### About this task
Give back, exactly as written, the lines from the beginning of the listing through the one that contains "[upper_bound], [begin], [rbegin]".

### Records provided
-*-

(* ===== verification/StdSet.v ===== *)
(** * std::set: an ordered set of values with node-stable iterators

    Model of what the sources use of [std::set<T, Compare>]: the elements in
    comparator order, [insert], [erase] of an element and of a range,
    [upper_bound], [begin], [rbegin] and the iterator increments.  The keys of a
    set are immutable and unique, so a node is identified by the element it
    holds: an iterator is [Some x] for the node of [x] and [None] for [end()].
    Insertions and erasures of other elements leave such an iterator valid, as
    the C++ standard guarantees. *)

From S2P Require Import Prelude.

(** A comparator that is a strict total order. *)
Class StrictOrderBool {A} (ltb : A -> A -> bool) : Prop := {
  ltb_irrefl : forall x, ltb x x = false;
  ltb_trans : forall x y z, ltb x y = true -> ltb y z = true -> ltb x z = true;
  ltb_total : forall x y, ltb x y = false -> ltb y x = false -> x = y
}.

Section StdSet.
Context {A : Type} `{EqDecision A} (ltb : A -> A -> bool).

(** The elements of a set, in order. *)
Definition std_sorted (s : list A) : Prop :=
  StronglySorted (fun x y => ltb x y = true) s.

(** [s.insert(x)]: the new contents; nothing changes if [x] is present. *)
Fixpoint std_insert (x : A) (s : list A) : list A :=
  match s with
  | [] => [x]
  | y :: s' =>
      if ltb x y then x :: s
      else if ltb y x then y :: std_insert x s'
      else s
  end.

(** [s.insert(x).second]: whether an insertion took place. *)
Definition std_insert_took_place (x : A) (s : list A) : bool :=
  negb (existsb (fun y => negb (ltb x y) && negb (ltb y x)) s).

(** [s.erase(it)] for the node of [x]. *)
Definition std_erase (x : A) (s : list A) : list A :=
  List.filter (fun y => negb (bool_decide (y = x))) s.

(** [it] comes before the node of [y] ([end()] comes after every node). *)
Definition before_it (y : A) (it : option A) : bool :=
  match it with None => true | Some x => ltb y x end.

(** [s.erase(from, to)]: the nodes from [from] up to, excluding, [to]. *)
Definition std_erase_range (from to : option A) (s : list A) : list A :=
  List.filter (fun y => before_it y from || negb (before_it y to)) s.

(** [s.begin()], [s.rbegin()] and [s.upper_bound(p)]. *)
Definition std_begin (s : list A) : option A := head s.
Definition std_rbegin (s : list A) : option A := last s.
Definition std_upper_bound (p : A) (s : list A) : option A := List.find (ltb p) s.

(** [++it] and [--it]; incrementing [end()] or decrementing [begin()] is
    undefined and gives no result. *)
Definition std_next (s : list A) (it : option A) : option (option A) :=
  x ← it; Some (List.find (ltb x) s).
Definition std_prev (s : list A) (it : option A) : option (option A) :=
  x ← last (List.filter (fun y => before_it y it) s); Some (Some x).

Context `{!StrictOrderBool ltb}.

Lemma std_irrefl x : ltb x x = false.
Proof. apply ltb_irrefl. Qed.

Lemma ltb_asym x y : ltb x y = true -> ltb y x = false.
Proof.
  intros Hxy. destruct (ltb y x) eqn:Hyx; [|done].
  pose proof (ltb_trans _ _ _ Hxy Hyx) as Hxx. by rewrite std_irrefl in Hxx.
Qed.

Lemma ltb_neq x y : ltb x y = true -> x ≠ y.
Proof. intros H ->. by rewrite std_irrefl in H. Qed.

Lemma std_sorted_app l k :
  std_sorted (l ++ k) <->
  std_sorted l /\ std_sorted k /\ Forall (fun x => Forall (fun y => ltb x y = true) k) l.
Proof.
  unfold std_sorted. induction l as [|a l IH]; simpl.
  - split; [intros H; split_and!; [constructor | done | constructor] | tauto].
  - split.
    + intros [H1 H2]%StronglySorted_inv. apply IH in H1 as (?&?&?).
      apply Forall_app in H2 as [??]. split_and!; try constructor; done.
    + intros ([H1 H2]%StronglySorted_inv & Hk & [Ha Hl]%Forall_cons).
      constructor; [apply IH; done | apply Forall_app; done].
Qed.

Lemma std_sorted_mid l x k :
  std_sorted (l ++ x :: k) <->
  std_sorted l /\ std_sorted k /\ Forall (fun y => ltb y x = true) l /\
  Forall (fun y => ltb x y = true) k /\
  Forall (fun y => Forall (fun z => ltb y z = true) k) l.
Proof.
  rewrite std_sorted_app. split.
  - intros (Hl & [Hk Hx]%StronglySorted_inv & H).
    split_and!; try done; eapply Forall_impl; try exact H;
      intros y Hy; by apply Forall_cons in Hy as [??].
  - intros (Hl & Hk & H1 & H2 & H3). split_and!; try done.
    + by constructor.
    + rewrite Forall_forall in *. intros y Hy. constructor; auto.
Qed.

(** [insert] puts the element between the smaller and the larger ones. *)
Lemma std_insert_app l x k :
  Forall (fun y => ltb y x = true) l -> Forall (fun y => ltb x y = true) k ->
  std_insert x (l ++ k) = l ++ x :: k.
Proof.
  intros Hl Hk. induction Hl as [|y l Hy Hl IH]; simpl.
  - destruct k as [|z k]; simpl; [done|]. apply Forall_cons in Hk as [-> ?]. done.
  - rewrite (ltb_asym _ _ Hy), Hy, IH. done.
Qed.

Lemma std_insert_present l x k :
  Forall (fun y => ltb y x = true) l -> std_insert x (l ++ x :: k) = l ++ x :: k.
Proof.
  induction 1 as [|y l Hy Hl IH]; simpl.
  - by rewrite std_irrefl.
  - by rewrite (ltb_asym _ _ Hy), Hy, IH.
Qed.

(** Every sorted set splits around any element, present or not. *)
Lemma std_split x s :
  std_sorted s ->
  exists l k, Forall (fun y => ltb y x = true) l /\ Forall (fun y => ltb x y = true) k /\
    (s = l ++ k \/ s = l ++ x :: k).
Proof.
  induction 1 as [|y s Hs IH Hy].
  - exists [], []. split_and!; try constructor. done.
  - destruct (ltb x y) eqn:Exy.
    + exists [], (y :: s). split_and!; [constructor| |by left].
      constructor; [done|]. eapply Forall_impl; [exact Hy|]. eauto using ltb_trans.
    + destruct (ltb y x) eqn:Eyx.
      * destruct IH as (l & k & Hl & Hk & Hs'). exists (y :: l), k.
        split_and!; [by constructor | done |]. destruct Hs' as [-> | ->]; [by left | by right].
      * assert (x = y) as -> by (by apply ltb_total).
        exists [], s. split_and!; [constructor | done | by right].
Qed.

Lemma std_insert_took_place_absent l x k :
  Forall (fun y => ltb y x = true) l -> Forall (fun y => ltb x y = true) k ->
  std_insert_took_place x (l ++ k) = true.
Proof.
  intros Hl Hk. unfold std_insert_took_place. apply negb_true_iff, not_true_iff_false.
  rewrite existsb_exists. intros (y & Hy & Hb).
  apply in_app_iff in Hy as [Hy|Hy]; [rewrite Forall_forall in Hl; specialize (Hl y)|
    rewrite Forall_forall in Hk; specialize (Hk y)];
  rewrite list_elem_of_In in *; bool_to_prop; naive_solver congruence.
Qed.

Lemma std_insert_took_place_present l x k :
  std_insert_took_place x (l ++ x :: k) = false.
Proof.
  unfold std_insert_took_place. apply negb_false_iff, existsb_exists.
  exists x. rewrite std_irrefl. split; [|done]. apply in_app_iff. right. by left.
Qed.

Lemma std_erase_app l x k :
  std_sorted (l ++ x :: k) -> std_erase x (l ++ x :: k) = l ++ k.
Proof.
  intros (Hl & Hk & H1 & H2 & _)%std_sorted_mid. unfold std_erase.
  rewrite List.filter_app. simpl. rewrite bool_decide_eq_true_2 by done. simpl.
  f_equal; apply forallb_filter_id, forallb_forall; intros y Hy.
  - apply negb_true_iff, bool_decide_eq_false. rewrite Forall_forall in H1.
    apply ltb_neq, H1. by apply list_elem_of_In.
  - apply negb_true_iff, bool_decide_eq_false. rewrite Forall_forall in H2. intros ->.
    eapply (ltb_neq x x), eq_refl. apply H2. by apply list_elem_of_In.
Qed.

Lemma filter_none {B} (f : B -> bool) l :
  Forall (fun x => f x = false) l -> List.filter f l = [].
Proof. induction 1 as [|x l Hx _ IH]; simpl; [done|]. by rewrite Hx. Qed.

Lemma filter_all {B} (f : B -> bool) l :
  Forall (fun x => f x = true) l -> List.filter f l = l.
Proof. induction 1 as [|x l Hx _ IH]; simpl; [done|]. by rewrite Hx, IH. Qed.

(** [++it] moves from a node to the next one. *)
Lemma std_next_app l x k :
  std_sorted (l ++ x :: k) -> std_next (l ++ x :: k) (Some x) = Some (head k).
Proof.
  intros (_ & _ & H1 & H2 & _)%std_sorted_mid. unfold std_next. simpl. f_equal.
  rewrite find_app_skip.
  - simpl. rewrite std_irrefl. by apply find_all_true.
  - eapply Forall_impl; [exact H1|]. intros y. apply ltb_asym.
Qed.

(** [--it] moves back to the previous node. *)
Lemma std_prev_app l x k :
  std_sorted (l ++ x :: k) -> std_prev (l ++ x :: k) (head k) = Some (Some x).
Proof.
  intros Hs. unfold std_prev.
  assert (List.filter (fun y => before_it y (head k)) (l ++ x :: k) = l ++ [x]) as ->.
  { replace (l ++ x :: k) with ((l ++ [x]) ++ k) in * by (by rewrite <- app_assoc).
    apply std_sorted_app in Hs as (Hl & Hk & H). rewrite List.filter_app.
    destruct k as [|z k]; simpl.
    - rewrite app_nil_r. apply filter_all. by apply Forall_true.
    - rewrite std_irrefl. rewrite (filter_none _ k), app_nil_r.
      + apply filter_all. eapply Forall_impl; [exact H|].
        intros y Hy. by apply Forall_cons in Hy as [??].
      + apply StronglySorted_inv in Hk as [_ Hk]. eapply Forall_impl; [exact Hk|].
        intros y. apply ltb_asym. }
  by rewrite last_snoc.
Qed.

Lemma std_upper_bound_app p l k :
  Forall (fun y => ltb p y = false) l -> Forall (fun y => ltb p y = true) k ->
  std_upper_bound p (l ++ k) = head k.
Proof.
  intros Hl Hk. unfold std_upper_bound. rewrite find_app_skip by done. by apply find_all_true.
Qed.

(** Every probe splits a sorted set at its upper bound. *)
Lemma std_upper_bound_split p s :
  std_sorted s ->
  exists l k, s = l ++ k /\ Forall (fun y => ltb p y = false) l /\
    Forall (fun y => ltb p y = true) k.
Proof.
  induction 1 as [|y s Hs IH Hy].
  - exists [], []. split_and!; try constructor.
  - destruct (ltb p y) eqn:E.
    + exists [], (y :: s). split_and!; [done | constructor |].
      constructor; [done|]. eapply Forall_impl; [exact Hy|]. eauto using ltb_trans.
    + destruct IH as (l & k & -> & Hl & Hk). exists (y :: l), k. split_and!; [done | | done].
      by constructor.
Qed.

(** [erase(from, to)] removes exactly the nodes between the iterators. *)
Lemma std_erase_range_app l m k :
  std_sorted (l ++ m ++ k) -> std_erase_range (head (m ++ k)) (head k) (l ++ m ++ k) = l ++ k.
Proof.
  intros (Hl & Hmk & H)%std_sorted_app. pose proof Hmk as (Hm & Hk & H')%std_sorted_app.
  unfold std_erase_range. rewrite !List.filter_app. f_equal; [|rewrite filter_none; [apply filter_all|]].
  - apply filter_all. destruct (m ++ k) as [|z zs]; simpl; [by apply Forall_true|].
    eapply Forall_impl; [exact H|]. intros y Hy. by apply Forall_cons in Hy as [-> ?].
  - destruct k as [|z k]; simpl; [constructor|]. constructor.
    + rewrite std_irrefl. by rewrite orb_true_r.
    + apply StronglySorted_inv in Hk as [_ Hk]. eapply Forall_impl; [exact Hk|].
      intros y Hy. rewrite (ltb_asym _ _ Hy). by rewrite orb_true_r.
  - destruct m as [|x m]; [constructor|]. simpl. constructor.
    + rewrite std_irrefl. destruct k as [|z k]; simpl; [done|].
      apply Forall_cons in H' as [[Hx _]%Forall_cons _]. by rewrite Hx.
    + apply StronglySorted_inv in Hm as [_ Hm]. apply Forall_cons in H' as [_ H'].
      apply Forall_forall. intros y Hy. rewrite Forall_forall in Hm, H'.
      rewrite (ltb_asym _ _ (Hm _ Hy)). simpl. destruct k as [|z k]; simpl; [done|].
      specialize (H' _ Hy). apply Forall_cons in H' as [-> _]. done.
Qed.

Lemma std_insert_sorted x s : std_sorted s -> std_sorted (std_insert x s).
Proof.
  intros Hs. destruct (std_split x s Hs) as (l & k & Hl & Hk & [-> | ->]).
  - rewrite std_insert_app by done. apply std_sorted_mid.
    apply std_sorted_app in Hs. tauto.
  - by rewrite std_insert_present.
Qed.

Lemma std_insert_elem x s y : std_sorted s -> y ∈ std_insert x s <-> y = x \/ y ∈ s.
Proof.
  intros Hs. destruct (std_split x s Hs) as (l & k & Hl & Hk & [-> | ->]).
  - rewrite std_insert_app by done. set_solver.
  - rewrite std_insert_present by done. set_solver.
Qed.

(** [insert(first, last)]: the elements of a range, one after the other. *)
Definition std_insert_range (xs s : list A) : list A :=
  fold_left (fun acc x => std_insert x acc) xs s.

Lemma std_insert_range_spec xs s :
  std_sorted s ->
  std_sorted (std_insert_range xs s) /\
  forall y, y ∈ std_insert_range xs s <-> y ∈ xs \/ y ∈ s.
Proof.
  revert s. induction xs as [|x xs IH]; intros s Hs; simpl; [set_solver|].
  destruct (IH (std_insert x s)) as [H1 H2]; [by apply std_insert_sorted|].
  split; [done|]. intros y. rewrite H2, std_insert_elem by done. set_solver.
Qed.

(** The search pattern [it = s.upper_bound(p); if (it == s.begin()) ...; --it]:
    either every element is above the probe, or the iterator steps back to the
    last element that is not. *)
Lemma std_locate p s :
  std_sorted s ->
  (std_upper_bound p s = std_begin s /\ Forall (fun y => ltb p y = true) s) \/
  (exists l a k, s = l ++ a :: k /\ ltb p a = false /\ Forall (fun y => ltb p y = true) k /\
     std_upper_bound p s = head k /\ head k ≠ std_begin s /\
     std_prev s (head k) = Some (Some a)).
Proof.
  intros Hs. destruct (std_upper_bound_split p s Hs) as (l & k & -> & Hl & Hk).
  destruct l as [|a l _] using rev_ind; simpl in *.
  - left. split; [|done]. by apply (std_upper_bound_app p []).
  - right. exists l, a, k. rewrite <- app_assoc in *. simpl in *.
    apply Forall_app in Hl as [Hl [Ha _]%Forall_cons].
    split_and!; [done | done | done | | | by apply std_prev_app].
    + rewrite snoc_app. apply std_upper_bound_app; [|done]. apply Forall_app. auto.
    + apply std_sorted_mid in Hs as (_ & _ & _ & Hak & Hlk).
      destruct k as [|z k]; [by destruct l|]. apply Forall_cons in Hk as [Hk _].
      destruct l as [|b l]; simpl; intros [= ->]; [congruence|].
      apply Forall_cons in Hl as [Hl _]. congruence.
Qed.

End StdSet.

#[export] Hint Resolve ltb_irrefl ltb_asym ltb_trans : quic.

#[global] Arguments std_next : simpl never.
#[global] Arguments std_prev : simpl never.
#[global] Arguments std_upper_bound : simpl never.
#[global] Arguments std_insert : simpl never.
#[global] Arguments std_insert_took_place : simpl never.
#[global] Arguments std_erase : simpl never.
#[global] Arguments std_erase_range : simpl never.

-*-

### Answer section
(* ===== verification/StdSet.v ===== *)
(** * std::set: an ordered set of values with node-stable iterators

    Model of what the sources use of [std::set<T, Compare>]: the elements in
    comparator order, [insert], [erase] of an element and of a range,
    [upper_bound], [begin], [rbegin] and the iterator increments.  The keys of a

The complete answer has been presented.